• Data to use:
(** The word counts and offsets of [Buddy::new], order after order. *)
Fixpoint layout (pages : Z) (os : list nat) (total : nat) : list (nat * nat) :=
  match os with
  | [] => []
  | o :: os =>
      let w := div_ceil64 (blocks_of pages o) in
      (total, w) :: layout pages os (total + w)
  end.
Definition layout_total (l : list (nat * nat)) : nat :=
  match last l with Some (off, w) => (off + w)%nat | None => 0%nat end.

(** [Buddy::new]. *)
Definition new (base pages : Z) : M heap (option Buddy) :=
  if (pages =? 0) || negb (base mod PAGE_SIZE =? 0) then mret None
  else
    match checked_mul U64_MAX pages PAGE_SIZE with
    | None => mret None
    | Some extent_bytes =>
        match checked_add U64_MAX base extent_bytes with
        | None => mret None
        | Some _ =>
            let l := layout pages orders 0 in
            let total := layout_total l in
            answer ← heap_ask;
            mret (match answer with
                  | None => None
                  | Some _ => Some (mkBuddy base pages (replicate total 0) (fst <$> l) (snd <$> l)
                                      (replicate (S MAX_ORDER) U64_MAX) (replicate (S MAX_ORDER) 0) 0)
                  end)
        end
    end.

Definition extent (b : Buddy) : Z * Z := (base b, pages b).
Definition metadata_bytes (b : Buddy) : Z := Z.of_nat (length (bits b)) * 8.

• Task description:
Report the number of lines of the listing above that hold the string "answer", with no other text.

• Reply to the exercise:
2